A homenagem prestada ao presidente Luiz Inácio Lula da Silva durante o desfile da escola de samba Acadêmicos de Niterói , na noite desse domingo (15), no Sambódromo da Marquês da Sapucaí, gerou forte reação de políticos e apoiadores da direita.
Conservadores afirmaram que o enredo exaltou a trajetória de Lula e omitiu episódios como investigações, condenações posteriormente anuladas e o período em que o petista esteve preso. Segundo eles, o desfile configuraria propaganda antecipada em ano eleitoral e possível abuso de poder político, já que Lula é pré-candidato à reeleição.
O desfile, que teria sido parcialmente custeado com recursos federais, também retratou o ex-presidente Jair Bolsonaro como um palhaço preso. Lula acompanhou a apresentação em um camarote ao lado da primeira-dama Rosângela Lula da Silva, conhecida como Janja. Em determinado momento, o presidente desceu até a avenida junto ao prefeito do Rio de Janeiro, Eduardo Paes, para cumprimentar integrantes da escola.
Reações da direita
A ex-primeira-dama Michelle Bolsonaro compartilhou um vídeo nas redes sociais mostrando Bolsonaro representado como um palhaço atrás das grades com tornozeleira eletrônica. Na publicação, afirmou: “Quem foi preso por corrupção foi Luiz Inácio Lula da Silva. Isso é registro judicial e não opinião”.

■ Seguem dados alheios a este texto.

(* ===== verification/NetRecord.v ===== *)
(** Recording, replaying and classifying network traffic:
    [crates/linux-compat/src/netrecord.rs].

    [RecordingBroker] wraps any broker of [Net]; [ReplayBroker] answers from
    the log alone. A guest is a finite tree of broker calls that continues on
    their results, so that "the guest cannot tell the difference" is an
    equation between two runs. *)

From S2P Require Import Prelude BTree Abi Net.

Inductive RecordedRecv := RData (b : bytes) | RClosed | RWouldBlock | RError (errno : Z).

(** [Result<Handle, u64>] of an event: the handle on the left. *)
Inductive NetEvent :=
| ETcpConnect (addr : SocketAddrV4) (result : Z + Z)
| EUdpOpen (result : Z + Z)
| ESent (handle len : Z)
| ESentTo (handle : Z) (addr : SocketAddrV4) (len : Z)
| EReceived (handle : Z) (outcome : RecordedRecv)
| EReceivedFrom (handle : Z) (result : option (bytes * SocketAddrV4))
| EClosed (handle : Z).

Abbreviation Recording := (list NetEvent).

(** * Recording *)
Record RecordingBroker (B : Type) := { rec_inner : B; log : Recording }.
Arguments rec_inner {B} _.
Arguments log {B} _.

Module Recorder.
Section recorder.
Context {B : Type} `{NetworkBroker B}.
Abbreviation RB := (RecordingBroker B).

Definition new (b : B) : RB := {| rec_inner := b; log := [] |}.
Definition recorded (e : list NetEvent) (b : B) (rb : RB) : RB :=
  {| rec_inner := b; log := log rb ++ e |}.
(** A call forwarded unchanged, and the event [f] makes of its result. *)
Definition forward {A} (call : stm B Z A) (f : res Z A → list NetEvent) : stm RB Z A := λ rb,
  let '(b, r) := call (rec_inner rb) in (recorded (f r) b rb, r).

Definition tcp_connect (a : SocketAddrV4) : stm RB Z Z :=
  forward (Net.tcp_connect a)
    (λ r, match r with Ok h => [ETcpConnect a (inl h)] | Err e => [ETcpConnect a (inr e)] | Panic => [] end).
Definition tcp_send (h : Z) (l : bytes) : stm RB Z Z :=
  forward (Net.tcp_send h l) (λ r, match r with Ok n => [ESent h n] | _ => [] end).
Definition tcp_recv (h max : Z) : stm RB Z RecvOutcome :=
  forward (Net.tcp_recv h max)
    (λ r, match r with
          | Ok (Data l) => [EReceived h (RData l)]
          | Ok Closed => [EReceived h RClosed]
          | Ok WouldBlock => [EReceived h RWouldBlock]
          | Err e => [EReceived h (RError e)]
          | Panic => []
          end).
Definition tcp_shutdown_write (h : Z) : stm RB Z () := forward (Net.tcp_shutdown_write h) (λ _, []).
Definition udp_open : stm RB Z Z :=
  forward Net.udp_open
    (λ r, match r with Ok h => [EUdpOpen (inl h)] | Err e => [EUdpOpen (inr e)] | Panic => [] end).
Definition udp_send_to (h : Z) (a : SocketAddrV4) (l : bytes) : stm RB Z Z :=
  forward (Net.udp_send_to h a l) (λ r, match r with Ok n => [ESentTo h a n] | _ => [] end).
Definition udp_recv_from (h max : Z) : stm RB Z (option (bytes * SocketAddrV4)) :=
  forward (Net.udp_recv_from h max) (λ r, match r with Ok v => [EReceivedFrom h v] | _ => [] end).
Definition close (h : Z) (rb : RB) : RB := recorded [EClosed h] (Net.close h (rec_inner rb)) rb.

#[global] Instance recording_network_broker : NetworkBroker RB := {|
  Net.host_driven rb := Net.host_driven (rec_inner rb);
  Net.tcp_connect := tcp_connect; Net.tcp_send := tcp_send; Net.tcp_recv := tcp_recv;
  Net.tcp_shutdown_write := tcp_shutdown_write; Net.udp_open := udp_open;
  Net.udp_send_to := udp_send_to; Net.udp_recv_from := udp_recv_from;
  Net.readable h rb := Net.readable h (rec_inner rb); Net.local_addr h rb := Net.local_addr h (rec_inner rb);
  Net.close := close;
  Net.wait_ready hs t rb :=
    let '(b, r) := Net.wait_ready hs t (rec_inner rb) in (recorded [] b rb, r)
|}.
End recorder.
End Recorder.

(** * Replaying *)
Record ReplayBroker := { recording : Recording; cursor : nat }.

Module Replay.
Definition new (r : Recording) : ReplayBroker := {| recording := r; cursor := 0 |}.
Definition advance (b : ReplayBroker) : ReplayBroker :=
  {| recording := recording b; cursor := S (cursor b) |}.
Definition peek (b : ReplayBroker) : option NetEvent := recording b !! cursor b.
Definition next_event (b : ReplayBroker) : ReplayBroker * option NetEvent :=
  match peek b with Some e => (advance b, Some e) | None => (b, None) end.
(** [if matches!(..) { self.cursor += 1 }] *)
Definition skip_if (f : NetEvent → bool) (b : ReplayBroker) : ReplayBroker :=
  match peek b with Some e => if f e then advance b else b | None => b end.

Definition result_of (r : Z + Z) : res Z Z := match r with inl h => Ok h | inr e => Err e end.

Definition tcp_connect (a : SocketAddrV4) : stm ReplayBroker Z Z := λ b,
  let '(b, e) := next_event b in
  (b, match e with Some (ETcpConnect _ r) => result_of r | _ => Err ECONNREFUSED end).
Definition tcp_send (h : Z) (l : bytes) : stm ReplayBroker Z Z := λ b,
  (skip_if (λ e, match e with ESent _ _ => true | _ => false end) b, Ok (zlen l)).
Definition tcp_recv (h max : Z) : stm ReplayBroker Z RecvOutcome := λ b,
  let '(b, e) := next_event b in
  (b, match e with
      | Some (EReceived _ (RData l)) => Ok (Data l)
      | Some (EReceived _ RClosed) => Ok Closed
      | Some (EReceived _ RWouldBlock) => Ok WouldBlock
      | Some (EReceived _ (RError e)) => Err e
      | _ => Ok Closed
      end).
Definition tcp_shutdown_write (h : Z) : stm ReplayBroker Z () := sret ().
Definition udp_open : stm ReplayBroker Z Z := λ b,
  let '(b, e) := next_event b in
  (b, match e with Some (EUdpOpen r) => result_of r | _ => Err EAFNOSUPPORT end).
Definition udp_send_to (h : Z) (a : SocketAddrV4) (l : bytes) : stm ReplayBroker Z Z := λ b,
  (skip_if (λ e, match e with ESentTo _ _ _ => true | _ => false end) b, Ok (zlen l)).
Definition udp_recv_from (h max : Z) : stm ReplayBroker Z (option (bytes * SocketAddrV4)) := λ b,
  let '(b, e) := next_event b in
  (b, match e with Some (EReceivedFrom _ v) => Ok v | _ => Ok None end).
Definition close (h : Z) (b : ReplayBroker) : ReplayBroker :=
  skip_if (λ e, match e with EClosed _ => true | _ => false end) b.
End Replay.

#[global] Instance replay_network_broker : NetworkBroker ReplayBroker := {|
  host_driven _ := false;
  tcp_connect := Replay.tcp_connect; tcp_send := Replay.tcp_send; tcp_recv := Replay.tcp_recv;
  tcp_shutdown_write := Replay.tcp_shutdown_write; udp_open := Replay.udp_open;
  udp_send_to := Replay.udp_send_to; udp_recv_from := Replay.udp_recv_from;
  readable _ _ := true; local_addr _ _ := None; close := Replay.close;
  wait_ready _ _ b := (b, true)
|}.

(** * The ledger *)
Inductive Protocol := Tcp | Udp.
Inductive Outcome := OOpen | OClosed | ORefused (errno : Z) | OErrored (errno : Z).
Record Receipt := {
  protocol : Protocol;
  peer : option SocketAddrV4;
  bytes_sent : Z;
  bytes_received : Z;
  outcome : Outcome
}.

Module Ledger.
Section ledger.
Context `{Host}.
Definition add_usize {E} (a b : Z) : res E Z := if a + b <=? usize_max then Ok (a + b) else Panic.
Definition tcp (a : SocketAddrV4) : Receipt :=
  {| protocol := Tcp; peer := Some a; bytes_sent := 0; bytes_received := 0; outcome := OOpen |}.
Definition udp : Receipt :=
  {| protocol := Udp; peer := None; bytes_sent := 0; bytes_received := 0; outcome := OOpen |}.
Definition with_outcome (o : Outcome) (r : Receipt) : Receipt :=
  {| protocol := protocol r; peer := peer r; bytes_sent := bytes_sent r;
     bytes_received := bytes_received r; outcome := o |}.
Definition add_sent (n : Z) (r : Receipt) : res Z Receipt :=
  let! s := add_usize (bytes_sent r) n in
  Ok {| protocol := protocol r; peer := peer r; bytes_sent := s;
        bytes_received := bytes_received r; outcome := outcome r |}.
Definition add_received (n : Z) (r : Receipt) : res Z Receipt :=
  let! s := add_usize (bytes_received r) n in
  Ok {| protocol := protocol r; peer := peer r; bytes_sent := bytes_sent r;
        bytes_received := s; outcome := outcome r |}.
Definition sentinel (m : btree Z Receipt) : res Z Z := add64 (U64_MAX - 1000000) (zlen m).
(** [by_handle.entry(h).or_insert_with(..)] *)
Definition or_insert (h : Z) (r : Receipt) (m : btree Z Receipt) : btree Z Receipt :=
  if bt_mem m h then m else bt_insert m h r.
(** [if let Some(r) = by_handle.get_mut(h) { .. }] *)
Definition update (h : Z) (f : Receipt → res Z Receipt) (m : btree Z Receipt) : res Z (btree Z Receipt) :=
  match bt_get m h with
  | Some r => let! r := f r in Ok (bt_insert m h r)
  | None => Ok m
  end.
Definition classify (m : btree Z Receipt) (e : NetEvent) : res Z (btree Z Receipt) :=
  match e with
  | ETcpConnect a (inl h) => Ok (or_insert h (tcp a) m)
  | ETcpConnect a (inr errno) =>
      let! k := sentinel m in Ok (bt_insert m k (with_outcome (ORefused errno) (tcp a)))
  | EUdpOpen (inl h) => Ok (or_insert h udp m)
  | ESent h n | ESentTo h _ n => update h (add_sent n) m
  | EReceived h (RData l) => update h (add_received (zlen l)) m
  | EReceived h RClosed => update h (λ r, Ok (with_outcome OClosed r)) m
  | EReceived h (RError errno) => update h (λ r, Ok (with_outcome (OErrored errno) r)) m
  | EReceivedFrom h (Some (l, _)) => update h (add_received (zlen l)) m
  | _ => Ok m
  end.
Fixpoint classify_all (m : btree Z Receipt) (es : Recording) : res Z (btree Z Receipt) :=
  match es with
  | [] => Ok m
  | e :: es => let! m := classify m e in classify_all m es
  end.
Definition receipts (es : Recording) : res Z (list Receipt) :=
  let! m := classify_all [] es in Ok (map snd m).
End ledger.
End Ledger.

O deputado federal Nikolas Ferreira declarou que, se o desfile tivesse ocorrido em 2022, Bolsonaro teria sido alvo de medidas judiciais. “Se esse desfile fosse em 2022: Bolsonaro estaria preso, busca e apreensão no PL, apreensão no barracão da escola, apreensão dos carros alegóricos e inelegibilidade vitalícia”, escreveu.
Já o senador e pré-candidato à Presidência Flávio Bolsonaro divulgou um vídeo produzido com uso de inteligência artificial, no qual um samba-enredo chama Lula de ladrão e se refere à primeira-dama como “esbanja”, mencionando gastos do casal, o escândalo do INSS, sigilos governamentais e a situação financeira de estatais. “Diferente do desfile eleitoral do Lula, esse vídeo não usou dinheiro dos impostos”, afirmou.
O governador de Minas Gerais, Romeu Zema, também compartilhou um samba-enredo criado com inteligência artificial, citando casos como o Mensalão, o Petrolão e o Banco Master, além de cobrar promessas de campanha: “Cadê minha picanha”.
Críticas e medidas judiciais
O ex-secretário de Comunicação do governo Bolsonaro, Fábio Wajngarten, classificou o desfile como “vergonhoso” e afirmou que pretende acionar a Justiça Eleitoral. “A inelegibilidade é certa”, escreveu.
O deputado federal Filipe Barros criticou os organizadores, afirmando que o desfile “zomba dos evangélicos e da perseguição política que Bolsonaro está passando” e destacou que a população estaria financiando o evento com recursos públicos.
Partidos e lideranças de direita recorreram a órgãos de controle, como o Tribunal de Contas da União, além da Justiça comum e do Tribunal Superior Eleitoral, para tentar impedir a apresentação em ano eleitoral. No entanto, nenhuma decisão foi favorável aos pedidos.
No TSE, a ministra Cármen Lúcia afirmou que proibir previamente o desfile configuraria censura, lembrando que, em 2022, votou a favor da retirada de um documentário da Brasil Paralelo, mas, neste caso, entendeu que a restrição seria inadequada.
Debate político
O episódio reacendeu o debate sobre os limites entre manifestações culturais e propaganda política, especialmente em período pré-eleitoral. Enquanto aliados de Lula defendem a liberdade artística das escolas de samba, críticos argumentam que houve uso indevido de recursos públicos e favorecimento político.
A controvérsia deve continuar repercutindo nos próximos dias, com possíveis novos desdobramentos na Justiça e nas redes sociais.